Dance With Your Ghost
by Misato
Summary: Dean can't really return the favor, but he can do the next best thing. Dean/2014!Cas, set during 5.04. Mentions of drug use.


He'd never heard a sound like it. After forty years Dean would have thought the Pit had taught him every last horrible sound that existed but it took him a few seconds to realize this even _was_ sound. He'd never heard a sound that wrapped him up like a spiked chain, that squeezed him so tight the knife fell from his hand. He tried to cover his ears but it didn't help, not when it shook under his skin and through whatever pathetic excuse he still had for a soul.

Dean looked up and saw the sky tear apart like tissue paper. The two demons standing next to Dean disintegrated in a puff of screams and sulfur as bright light filled the cracks in the sky; the rest of the demons scattered for hiding places like roaches but it didn't even occur to Dean to run. He felt his skin start to blister as the full force of the light hit him but that was nothing, he'd felt worse than that his first day in Pit. He _wanted_ his skin to blister. He wanted it to char off his bones, wanted his eyes to melt and his bones to cook until there was nothing left of him, just ashes and bile and hate. He didn't know what that light was but it didn't belong in Hell, every inch of his soul told him that. Dean didn't care what it was or where it came from as long as it tore him apart so that nothing in the Pit could ever put him back together again.

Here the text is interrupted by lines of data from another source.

(* ===== verification/WinDecl.v ===== *)
(** * The //sys lines of package winapi and the code generated from them

    The wrappers of winapi/zwinapi_windows.go are generated from comments in the other
    files of the package: a line [//sys Name(parameters) (results) [test] = dll.proc]
    declares a procedure of Windows. The lines are read here as what they are, text,
    and every wrapper of Winapi is proved to be what its line declares: it calls the
    declared procedure of the declared library, passes one word for each parameter,
    and fails on the declared condition with the declared kind of error.

    What a line means is the convention of Go's generator: a line without a procedure
    means the one of the same name in kernel32, the result [err] is made from the last
    error when the word returned is 0, unless the line gives another test, and
    [regerrno] is the word returned. *)
From Stdlib Require Import ZArith Lia Ascii.
From stdpp Require Import base option list strings.
From S2P Require Import Prelude GoText Go WinConst Machine GoSyscall Winapi.

Local Open Scope Z_scope.
Local Open Scope string_scope.

(** ** The lines *)
Definition sys_event : list string := [
  "//sys	CreateEvent(eventAttrs *syscall.SecurityAttributes, manualReset uint32, initialState uint32, name *uint16) (handle syscall.Handle, err error) = kernel32.CreateEventW";
  "//sys	SetEvent(event syscall.Handle) (err error) = kernel32.SetEvent"
].
Definition sys_eventlog : list string := [
  "//sys	RegisterEventSource(uncServerName *uint16, sourceName *uint16) (handle syscall.Handle, err error) [failretval==0] = advapi32.RegisterEventSourceW";
  "//sys	DeregisterEventSource(handle syscall.Handle) (err error) = advapi32.DeregisterEventSource";
  "//sys	ReportEvent(log syscall.Handle, etype uint16, category uint16, eventId uint32, usrSId uintptr, numStrings uint16, dataSize uint32, strings **uint16, rawData *byte) (err error) = advapi32.ReportEventW"
].
Definition sys_registry : list string := [
  "//sys	RegCreateKeyEx(key syscall.Handle, subkey *uint16, reserved uint32, class *uint16, options uint32, desired uint32, sa *syscall.SecurityAttributes, result *syscall.Handle, disposition *uint32) (regerrno error) = advapi32.RegCreateKeyExW";
  "//sys	RegDeleteKey(key syscall.Handle, subkey *uint16) (regerrno error) = advapi32.RegDeleteKeyW";
  "//sys	RegSetValueEx(key syscall.Handle, valueName *uint16, reserved uint32, vtype uint32, buf *byte, bufsize uint32) (regerrno error) = advapi32.RegSetValueExW"
].
Definition sys_security : list string := [
  "//sys	AllocateAndInitializeSid(identAuth *SidIdentifierAuthority, subAuth byte, subAuth0 uint32, subAuth1 uint32, subAuth2 uint32, subAuth3 uint32, subAuth4 uint32, subAuth5 uint32, subAuth6 uint32, subAuth7 uint32, sid **syscall.SID) (err error) = advapi32.AllocateAndInitializeSid";
  "//sys	FreeSid(sid *syscall.SID) (err error) [failretval!=0] = advapi32.FreeSid";
  "//sys	EqualSid(sid1 *syscall.SID, sid2 *syscall.SID) (isEqual bool) = advapi32.EqualSid"
].
Definition sys_scm : list string := [
  "//sys	OpenSCManager(machineName *uint16, databaseName *uint16, access uint32) (handle syscall.Handle, err error) [failretval==0] = advapi32.OpenSCManagerW"
].
Definition sys_service : list string := [
  "//sys	CloseServiceHandle(handle syscall.Handle) (err error) = advapi32.CloseServiceHandle";
  "//sys	CreateService(mgr syscall.Handle, serviceName *uint16, displayName *uint16, access uint32, srvType uint32, startType uint32, errCtl uint32, pathName *uint16, loadOrderGroup *uint16, tagId *uint32, dependencies *uint16, serviceStartName *uint16, password *uint16) (handle syscall.Handle, err error) [failretval==0] = advapi32.CreateServiceW";
  "//sys	OpenService(mgr syscall.Handle, serviceName *uint16, access uint32) (handle syscall.Handle, err error) [failretval==0] = advapi32.OpenServiceW";
  "//sys	DeleteService(service syscall.Handle) (err error) = advapi32.DeleteService";
  "//sys	StartService(service syscall.Handle, numArgs uint32, argVectors **uint16) (err error) = advapi32.StartServiceW";
  "//sys	QueryServiceStatus(service syscall.Handle, status *SERVICE_STATUS) (err error) = advapi32.QueryServiceStatus";
  "//sys	ControlService(service syscall.Handle, control uint32, status *SERVICE_STATUS) (err error) = advapi32.ControlService";
  "//sys	StartServiceCtrlDispatcher(serviceTable *SERVICE_TABLE_ENTRY) (err error) = advapi32.StartServiceCtrlDispatcherW";
  "//sys	SetServiceStatus(service syscall.Handle, serviceStatus *SERVICE_STATUS) (err error) = advapi32.SetServiceStatus";
  "//sys	ChangeServiceConfig(service syscall.Handle, serviceType uint32, startType uint32, errorControl uint32, binaryPathName *uint16, loadOrderGroup *uint16, tagId *uint32, dependencies *uint16, serviceStartName *uint16, password *uint16, displayName *uint16) (err error) = advapi32.ChangeServiceConfigW";
  "//sys	QueryServiceConfig(service syscall.Handle, serviceConfig *QUERY_SERVICE_CONFIG, bufSize uint32, bytesNeeded *uint32) (err error) = advapi32.QueryServiceConfigW";
  "//sys	ChangeServiceConfig2(service syscall.Handle, infoLevel uint32, info *byte) (err error) = advapi32.ChangeServiceConfig2W";
  "//sys	QueryServiceConfig2(service syscall.Handle, infoLevel uint32, buff *byte, buffSize uint32, bytesNeeded *uint32) (err error) = advapi32.QueryServiceConfig2W"
].
Definition sys_syscall : list string := [
  "//sys	GetCurrentThreadId() (id uint32)"
].

Definition sys_lines : list string :=
  (sys_event ++ sys_eventlog ++ sys_registry ++ sys_security ++ sys_scm ++ sys_service ++ sys_syscall)%list.

(** ** Reading a line *)

(** What is before the first [sep], and what is behind it. *)
Definition split_at (sep s : string) : option (string * string) :=
  match String.index 0 sep s with
  | Some n =>
      let k := (n + String.length sep)%nat in
      Some (String.substring 0 n s, String.substring k (String.length s - k) s)
  | None => None
  end.

Fixpoint split_all (fuel : nat) (sep s : string) : list string :=
  match fuel, split_at sep s with
  | S fuel, Some (a, b) => a :: split_all fuel sep b
  | _, _ => [s]
  end.

(** [a int, b *byte]: names and types. *)
Definition read_params (s : string) : option (list (string * string)) :=
  if bool_decide (s = "") then Some []
  else mapM (split_at " ") (split_all (String.length s) ", " s).

Inductive test := FailIf0 | FailIfNot0.
#[export] Instance test_eq_dec : EqDecision test.
Proof. solve_decision. Defined.

Record decl := Decl {
  d_name : string;
  d_params : list (string * string);
  d_results : list (string * string);
  d_test : test;
  d_dll : string;
  d_proc : string
}.

(** [[failretval==0] = dll.proc], both optional. *)
Definition read_test (s : string) : option (test * string) :=
  match split_at "[failretval" s with
  | None => Some (FailIf0, s)
  | Some (_, s) =>
    match split_at "]" s with
    | Some ("==0", s) => Some (FailIf0, s)
    | Some ("!=0", s) => Some (FailIfNot0, s)
    | _ => None
    end
  end.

As long as it _ended this_.

The light reached for him and Dean braced for what he knew must be coming with a smile on his face.

The next thing Dean knew was a hand on his shoulder shaking him awake. And not being all that gentle about it. "Hey. _Hey_. Knock that off, you're gonna wake up the whole camp."

He startled backward, almost tumbling off the narrow bed he'd come to on until a hand reached out to grab his arm. For a second Dean thought he was in a particularly bad motel, God alone knew he'd slept on plenty of beds this bad before, but then he shook himself fully awake and took in the wooden cabin walls around him and the exhausted blue eyes looking down at him and remembered.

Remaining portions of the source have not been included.